Exercise: Check each line below for the word "stdpp", and copy those that have it.

Supplied material:
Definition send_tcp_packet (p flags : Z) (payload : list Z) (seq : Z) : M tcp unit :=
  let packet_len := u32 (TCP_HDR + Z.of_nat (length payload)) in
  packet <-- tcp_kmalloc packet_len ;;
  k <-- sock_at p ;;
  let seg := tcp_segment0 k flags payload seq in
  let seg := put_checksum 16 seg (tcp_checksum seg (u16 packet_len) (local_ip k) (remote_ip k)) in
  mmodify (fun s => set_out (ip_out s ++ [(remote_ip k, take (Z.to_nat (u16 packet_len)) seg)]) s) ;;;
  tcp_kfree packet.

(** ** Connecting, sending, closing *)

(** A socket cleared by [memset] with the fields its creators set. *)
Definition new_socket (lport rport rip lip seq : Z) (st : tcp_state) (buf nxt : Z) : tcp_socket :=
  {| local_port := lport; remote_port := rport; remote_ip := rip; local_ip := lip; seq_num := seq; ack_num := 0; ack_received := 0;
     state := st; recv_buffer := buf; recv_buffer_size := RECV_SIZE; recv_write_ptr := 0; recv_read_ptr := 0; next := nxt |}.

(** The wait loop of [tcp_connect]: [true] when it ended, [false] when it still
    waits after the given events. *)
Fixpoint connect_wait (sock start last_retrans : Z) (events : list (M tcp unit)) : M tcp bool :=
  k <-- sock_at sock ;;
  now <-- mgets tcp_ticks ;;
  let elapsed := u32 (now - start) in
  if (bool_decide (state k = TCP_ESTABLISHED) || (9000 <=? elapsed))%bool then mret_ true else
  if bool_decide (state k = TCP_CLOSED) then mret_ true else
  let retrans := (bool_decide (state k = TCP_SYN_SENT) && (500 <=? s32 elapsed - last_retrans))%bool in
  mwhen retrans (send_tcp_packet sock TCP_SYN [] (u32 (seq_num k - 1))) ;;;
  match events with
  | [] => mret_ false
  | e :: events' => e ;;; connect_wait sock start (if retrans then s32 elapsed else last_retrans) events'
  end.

---

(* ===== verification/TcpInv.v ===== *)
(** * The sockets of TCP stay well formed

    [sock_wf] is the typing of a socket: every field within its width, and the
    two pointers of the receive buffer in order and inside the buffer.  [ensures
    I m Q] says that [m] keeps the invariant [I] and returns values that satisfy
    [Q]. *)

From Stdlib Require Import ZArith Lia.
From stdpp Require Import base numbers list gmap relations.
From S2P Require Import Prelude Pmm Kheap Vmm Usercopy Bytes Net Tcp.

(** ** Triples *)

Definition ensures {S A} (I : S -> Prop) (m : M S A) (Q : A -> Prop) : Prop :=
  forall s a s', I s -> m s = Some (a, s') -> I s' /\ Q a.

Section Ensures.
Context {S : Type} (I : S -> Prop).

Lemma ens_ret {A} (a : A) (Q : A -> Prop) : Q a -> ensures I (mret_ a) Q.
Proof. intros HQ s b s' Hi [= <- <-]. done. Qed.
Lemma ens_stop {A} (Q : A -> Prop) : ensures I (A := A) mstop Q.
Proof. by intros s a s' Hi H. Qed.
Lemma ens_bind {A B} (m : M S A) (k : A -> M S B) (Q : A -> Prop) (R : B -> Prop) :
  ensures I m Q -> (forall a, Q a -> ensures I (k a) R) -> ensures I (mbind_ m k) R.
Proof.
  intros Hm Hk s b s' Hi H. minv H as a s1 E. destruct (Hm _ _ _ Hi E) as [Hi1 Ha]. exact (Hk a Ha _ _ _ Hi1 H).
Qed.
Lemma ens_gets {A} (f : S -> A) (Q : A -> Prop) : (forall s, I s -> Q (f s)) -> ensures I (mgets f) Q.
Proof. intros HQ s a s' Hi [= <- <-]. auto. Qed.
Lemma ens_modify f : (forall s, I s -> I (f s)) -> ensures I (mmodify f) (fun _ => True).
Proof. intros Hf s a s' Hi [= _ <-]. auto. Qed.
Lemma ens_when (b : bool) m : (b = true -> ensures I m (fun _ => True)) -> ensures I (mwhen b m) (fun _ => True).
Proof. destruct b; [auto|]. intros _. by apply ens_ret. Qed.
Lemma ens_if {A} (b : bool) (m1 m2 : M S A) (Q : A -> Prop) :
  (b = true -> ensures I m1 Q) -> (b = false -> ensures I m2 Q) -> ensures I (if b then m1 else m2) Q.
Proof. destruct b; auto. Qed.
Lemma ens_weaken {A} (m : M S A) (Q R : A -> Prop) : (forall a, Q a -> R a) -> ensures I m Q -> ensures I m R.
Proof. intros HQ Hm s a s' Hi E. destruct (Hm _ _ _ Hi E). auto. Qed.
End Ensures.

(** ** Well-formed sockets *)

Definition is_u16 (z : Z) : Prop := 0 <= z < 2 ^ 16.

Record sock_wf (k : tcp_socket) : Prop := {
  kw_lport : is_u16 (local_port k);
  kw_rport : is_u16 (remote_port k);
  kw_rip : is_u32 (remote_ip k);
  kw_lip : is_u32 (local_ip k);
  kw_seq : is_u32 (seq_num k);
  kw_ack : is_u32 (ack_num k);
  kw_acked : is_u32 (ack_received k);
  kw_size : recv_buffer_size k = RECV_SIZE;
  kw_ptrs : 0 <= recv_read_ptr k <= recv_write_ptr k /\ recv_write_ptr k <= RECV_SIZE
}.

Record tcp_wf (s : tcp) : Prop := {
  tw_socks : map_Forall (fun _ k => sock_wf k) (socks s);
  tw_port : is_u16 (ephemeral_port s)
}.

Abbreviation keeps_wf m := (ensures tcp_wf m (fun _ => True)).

--

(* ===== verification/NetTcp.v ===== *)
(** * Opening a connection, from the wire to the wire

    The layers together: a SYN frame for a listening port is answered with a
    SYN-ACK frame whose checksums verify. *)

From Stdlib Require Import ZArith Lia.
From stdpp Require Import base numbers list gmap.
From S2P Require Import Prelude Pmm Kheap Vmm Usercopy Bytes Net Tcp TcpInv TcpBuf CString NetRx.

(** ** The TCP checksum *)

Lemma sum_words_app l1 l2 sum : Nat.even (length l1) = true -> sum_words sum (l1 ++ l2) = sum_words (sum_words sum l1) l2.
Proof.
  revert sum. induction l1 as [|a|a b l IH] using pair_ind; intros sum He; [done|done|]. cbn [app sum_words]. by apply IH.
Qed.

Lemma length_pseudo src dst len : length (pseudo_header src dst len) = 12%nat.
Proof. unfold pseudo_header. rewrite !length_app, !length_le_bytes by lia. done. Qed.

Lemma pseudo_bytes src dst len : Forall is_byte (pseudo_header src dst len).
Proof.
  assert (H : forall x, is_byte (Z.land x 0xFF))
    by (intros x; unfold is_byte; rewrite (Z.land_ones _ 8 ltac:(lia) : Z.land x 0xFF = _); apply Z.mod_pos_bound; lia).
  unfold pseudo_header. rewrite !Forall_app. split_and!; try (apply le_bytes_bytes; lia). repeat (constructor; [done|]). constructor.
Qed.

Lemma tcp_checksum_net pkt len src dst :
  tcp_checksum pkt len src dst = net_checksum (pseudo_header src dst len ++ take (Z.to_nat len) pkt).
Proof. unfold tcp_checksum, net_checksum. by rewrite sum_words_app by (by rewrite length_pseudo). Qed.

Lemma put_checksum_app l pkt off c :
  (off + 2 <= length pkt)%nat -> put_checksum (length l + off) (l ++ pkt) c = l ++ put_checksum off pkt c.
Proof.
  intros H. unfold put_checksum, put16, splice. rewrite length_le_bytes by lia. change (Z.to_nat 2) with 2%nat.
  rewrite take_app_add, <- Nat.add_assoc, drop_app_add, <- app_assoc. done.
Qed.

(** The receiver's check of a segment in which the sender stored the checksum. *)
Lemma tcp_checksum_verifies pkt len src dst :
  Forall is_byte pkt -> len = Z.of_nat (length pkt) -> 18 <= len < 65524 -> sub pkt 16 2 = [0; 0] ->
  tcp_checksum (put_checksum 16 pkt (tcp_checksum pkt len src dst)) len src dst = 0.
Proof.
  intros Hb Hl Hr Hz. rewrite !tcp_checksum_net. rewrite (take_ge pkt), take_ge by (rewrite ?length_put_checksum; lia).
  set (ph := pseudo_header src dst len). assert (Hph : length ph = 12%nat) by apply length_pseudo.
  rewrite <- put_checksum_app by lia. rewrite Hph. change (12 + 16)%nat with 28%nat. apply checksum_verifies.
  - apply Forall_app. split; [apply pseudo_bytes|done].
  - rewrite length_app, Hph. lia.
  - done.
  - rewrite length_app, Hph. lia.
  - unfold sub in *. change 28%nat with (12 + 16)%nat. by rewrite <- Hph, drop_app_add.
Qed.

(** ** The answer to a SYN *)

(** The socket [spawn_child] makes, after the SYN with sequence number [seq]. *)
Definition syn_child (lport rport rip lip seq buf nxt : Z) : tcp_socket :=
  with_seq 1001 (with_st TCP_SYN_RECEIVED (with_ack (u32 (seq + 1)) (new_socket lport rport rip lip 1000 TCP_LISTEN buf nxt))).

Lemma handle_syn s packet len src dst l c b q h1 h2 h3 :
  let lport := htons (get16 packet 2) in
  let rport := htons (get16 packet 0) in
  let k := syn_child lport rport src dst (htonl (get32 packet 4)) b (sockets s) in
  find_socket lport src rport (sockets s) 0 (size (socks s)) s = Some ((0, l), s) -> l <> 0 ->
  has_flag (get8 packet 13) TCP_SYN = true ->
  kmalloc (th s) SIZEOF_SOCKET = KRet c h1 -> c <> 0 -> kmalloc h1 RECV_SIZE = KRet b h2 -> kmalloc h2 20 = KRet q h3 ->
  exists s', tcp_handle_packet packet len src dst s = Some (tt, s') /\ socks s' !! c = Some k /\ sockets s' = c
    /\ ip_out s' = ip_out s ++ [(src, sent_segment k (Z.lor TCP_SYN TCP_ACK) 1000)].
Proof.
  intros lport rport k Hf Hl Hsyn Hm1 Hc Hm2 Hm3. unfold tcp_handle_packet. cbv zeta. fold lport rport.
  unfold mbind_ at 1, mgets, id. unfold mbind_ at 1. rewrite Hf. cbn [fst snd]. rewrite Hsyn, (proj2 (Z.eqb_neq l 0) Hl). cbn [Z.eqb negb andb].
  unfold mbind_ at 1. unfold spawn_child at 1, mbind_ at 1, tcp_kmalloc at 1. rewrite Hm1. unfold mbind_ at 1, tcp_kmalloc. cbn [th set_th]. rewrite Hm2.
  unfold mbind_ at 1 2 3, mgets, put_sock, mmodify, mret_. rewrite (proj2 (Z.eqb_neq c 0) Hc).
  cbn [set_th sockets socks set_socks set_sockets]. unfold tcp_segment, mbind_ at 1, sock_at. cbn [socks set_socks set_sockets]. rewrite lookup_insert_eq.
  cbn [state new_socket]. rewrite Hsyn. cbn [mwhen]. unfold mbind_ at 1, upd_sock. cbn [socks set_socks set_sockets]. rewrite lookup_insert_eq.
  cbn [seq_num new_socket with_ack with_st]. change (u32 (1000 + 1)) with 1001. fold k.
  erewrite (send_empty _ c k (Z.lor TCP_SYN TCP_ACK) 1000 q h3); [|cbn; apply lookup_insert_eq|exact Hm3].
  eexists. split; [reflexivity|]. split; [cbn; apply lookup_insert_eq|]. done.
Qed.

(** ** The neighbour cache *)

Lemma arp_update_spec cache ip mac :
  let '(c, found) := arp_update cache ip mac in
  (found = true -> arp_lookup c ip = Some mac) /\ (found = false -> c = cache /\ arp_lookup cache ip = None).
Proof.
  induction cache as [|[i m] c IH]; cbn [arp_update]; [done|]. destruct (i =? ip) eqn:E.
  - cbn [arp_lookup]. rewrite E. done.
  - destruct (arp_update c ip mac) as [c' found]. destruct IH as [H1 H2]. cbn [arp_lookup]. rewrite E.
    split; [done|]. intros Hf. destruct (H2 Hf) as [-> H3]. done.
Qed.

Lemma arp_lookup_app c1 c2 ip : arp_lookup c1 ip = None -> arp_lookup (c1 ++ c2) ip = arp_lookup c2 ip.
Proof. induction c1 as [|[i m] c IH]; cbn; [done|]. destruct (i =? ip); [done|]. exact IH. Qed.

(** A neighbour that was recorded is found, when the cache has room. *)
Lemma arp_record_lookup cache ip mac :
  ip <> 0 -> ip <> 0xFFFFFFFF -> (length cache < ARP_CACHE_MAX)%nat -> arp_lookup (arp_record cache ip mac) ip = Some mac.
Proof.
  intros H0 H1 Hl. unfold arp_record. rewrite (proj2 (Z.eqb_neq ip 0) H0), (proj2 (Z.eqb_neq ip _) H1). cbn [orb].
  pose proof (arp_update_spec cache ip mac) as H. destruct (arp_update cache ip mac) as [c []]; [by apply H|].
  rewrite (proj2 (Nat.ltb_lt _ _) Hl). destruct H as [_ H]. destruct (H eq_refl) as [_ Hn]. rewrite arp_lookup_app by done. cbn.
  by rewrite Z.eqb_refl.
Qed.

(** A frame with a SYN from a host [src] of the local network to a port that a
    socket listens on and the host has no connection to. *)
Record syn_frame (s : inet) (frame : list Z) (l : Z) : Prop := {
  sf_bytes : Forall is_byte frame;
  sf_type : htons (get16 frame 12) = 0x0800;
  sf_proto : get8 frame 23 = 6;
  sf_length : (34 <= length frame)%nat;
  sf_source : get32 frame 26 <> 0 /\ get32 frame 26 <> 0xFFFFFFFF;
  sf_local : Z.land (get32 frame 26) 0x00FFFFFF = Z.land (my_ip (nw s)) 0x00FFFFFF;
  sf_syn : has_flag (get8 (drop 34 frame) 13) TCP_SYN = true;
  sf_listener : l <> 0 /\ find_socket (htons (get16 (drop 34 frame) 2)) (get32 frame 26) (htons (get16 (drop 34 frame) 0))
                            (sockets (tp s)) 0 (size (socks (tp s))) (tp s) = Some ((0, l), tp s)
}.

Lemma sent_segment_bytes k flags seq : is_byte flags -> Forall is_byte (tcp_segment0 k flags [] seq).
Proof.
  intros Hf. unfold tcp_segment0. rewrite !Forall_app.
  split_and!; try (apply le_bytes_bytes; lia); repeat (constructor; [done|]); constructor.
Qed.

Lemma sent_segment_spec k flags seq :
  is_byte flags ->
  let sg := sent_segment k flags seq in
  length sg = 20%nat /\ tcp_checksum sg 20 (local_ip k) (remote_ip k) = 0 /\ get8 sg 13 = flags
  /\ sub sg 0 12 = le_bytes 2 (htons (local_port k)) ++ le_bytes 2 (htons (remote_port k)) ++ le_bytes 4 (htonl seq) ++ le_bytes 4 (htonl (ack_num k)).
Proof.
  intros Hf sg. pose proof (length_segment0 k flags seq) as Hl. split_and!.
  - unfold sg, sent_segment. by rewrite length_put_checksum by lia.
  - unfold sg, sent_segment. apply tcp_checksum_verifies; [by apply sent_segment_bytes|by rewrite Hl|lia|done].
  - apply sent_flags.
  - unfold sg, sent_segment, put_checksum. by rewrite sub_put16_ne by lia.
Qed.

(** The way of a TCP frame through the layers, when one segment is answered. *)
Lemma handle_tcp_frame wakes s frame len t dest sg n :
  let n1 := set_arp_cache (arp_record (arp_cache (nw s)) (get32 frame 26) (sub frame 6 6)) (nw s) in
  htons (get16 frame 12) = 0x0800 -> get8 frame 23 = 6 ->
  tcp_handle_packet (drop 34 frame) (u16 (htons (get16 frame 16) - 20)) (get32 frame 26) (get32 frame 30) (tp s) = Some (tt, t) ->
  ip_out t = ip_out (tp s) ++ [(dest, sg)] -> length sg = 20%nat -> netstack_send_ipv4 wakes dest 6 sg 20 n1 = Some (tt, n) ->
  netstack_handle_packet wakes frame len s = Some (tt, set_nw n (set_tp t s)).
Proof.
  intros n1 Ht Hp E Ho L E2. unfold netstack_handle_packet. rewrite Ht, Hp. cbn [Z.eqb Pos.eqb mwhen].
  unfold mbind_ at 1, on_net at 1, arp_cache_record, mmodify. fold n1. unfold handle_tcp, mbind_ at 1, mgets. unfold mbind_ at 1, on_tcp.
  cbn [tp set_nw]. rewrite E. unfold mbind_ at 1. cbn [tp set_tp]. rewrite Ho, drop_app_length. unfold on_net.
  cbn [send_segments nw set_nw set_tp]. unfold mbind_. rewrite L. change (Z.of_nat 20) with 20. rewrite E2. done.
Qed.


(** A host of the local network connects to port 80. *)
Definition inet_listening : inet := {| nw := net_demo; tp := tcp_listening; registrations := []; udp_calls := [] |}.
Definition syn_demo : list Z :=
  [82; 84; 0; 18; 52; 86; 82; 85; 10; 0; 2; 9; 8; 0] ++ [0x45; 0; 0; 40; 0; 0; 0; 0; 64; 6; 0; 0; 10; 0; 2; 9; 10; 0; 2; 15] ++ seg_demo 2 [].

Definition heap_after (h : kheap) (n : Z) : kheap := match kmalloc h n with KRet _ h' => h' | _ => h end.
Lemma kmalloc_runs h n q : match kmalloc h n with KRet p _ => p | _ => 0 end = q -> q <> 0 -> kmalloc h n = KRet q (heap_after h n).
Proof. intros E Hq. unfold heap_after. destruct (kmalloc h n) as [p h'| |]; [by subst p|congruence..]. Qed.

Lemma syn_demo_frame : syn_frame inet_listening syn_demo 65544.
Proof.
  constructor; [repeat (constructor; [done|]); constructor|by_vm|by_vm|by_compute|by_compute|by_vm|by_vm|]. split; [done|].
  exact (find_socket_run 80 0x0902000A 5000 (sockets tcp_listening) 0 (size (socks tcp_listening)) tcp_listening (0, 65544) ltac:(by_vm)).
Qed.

Your response:
From stdpp Require Import base numbers list gmap relations.
From stdpp Require Import base numbers list gmap.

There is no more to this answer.